さらに碧玉に関しては、彼女の愛称である『ベッキー』と呼ぶまでになっている。やはり、これもそう呼ぶまで一年以上かかっていたが。
そんな彼女が、初めて『他人』を連れてきた。
しっかり個として認識された男子生徒だ。
笹塚(ささづか)宝楽(たから)。
特別な何かがあるのかと、観察してみたけど、どこにでもいる平凡な一般人としか言いようのない生徒だった。それこそ、千人近くいる高等部の生徒に埋もれてしまうような存在というのが、私の認識だ。

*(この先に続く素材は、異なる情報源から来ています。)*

(** ** platscript *)
Definition overcommitCommand : list string := ["sysctl"; "vm.overcommit_memory=1"].
Record platformScript := mkScript { enabled : bool; script : string }.

Definition scriptsConfig : list platformScript :=
  (λ s, mkScript (enabled s) (path_Join [""; script s])) <$>
    [mkScript OptimizeLocalSSD "google_optimize_local_ssd"; mkScript SetMultiqueue "google_set_multiqueue"].

Definition validMachineType (machineType : string) : bool := HasPrefix (default "" (last (Split machineType slash))) "e2-".

Definition overCommitMemory (desc : Descriptor.Descriptor) : M env (option error) :=
  if negb (validMachineType (Descriptor.MachineType (Descriptor.desc_instance desc))) then mret None
  else r ← WithContext overcommitCommand; mret (ErrWrap "failed to run 'sysctl vm.overcommit_memory=1'" <$> err_of r).

Fixpoint run_scripts (scripts : list platformScript) : M env (option error) :=
  match scripts with
  | [] => mret None
  | curr :: scripts =>
      if negb (enabled curr) then run_scripts scripts
      else
        r ← WithContext [script curr];
        match r with
        | Err e => mret (Some (ErrWrap "failed to run platform script" e))
        | Ok _ => run_scripts scripts
        end
  end.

実際に会話してみても、何かが特出した人間とは思えなかった。
でも、愛実は、彼の前では、まるでどこにでもいる女子高生のように、拗ねたり怒ったりして見せた。
そんな愛実は初めて見た。
だから、彼女にとって、宝楽君はとても特別な存在なのだろう。そう思った。
その宝楽君が、昨日、一人で生徒会室を訪ねてきた。
彼を見た瞬間、私は少し驚いた。彼の目には、以前には無かった覚悟の色のようなものが、宿っていたからだ。
応接用のソファーに座らせると、私も向かいに座った。
御影が紅茶を出すと、それを一口飲んでから、私を見つめてきた。一瞬の間を置いて、何かを決意する素振りを見せると、口を開いた。
「会長は、すでに愛実から聞いているかもしれないんですけど、『クラウさん』は、あいつが処理しました」
少し前から、愛実が広めた都市伝説がある。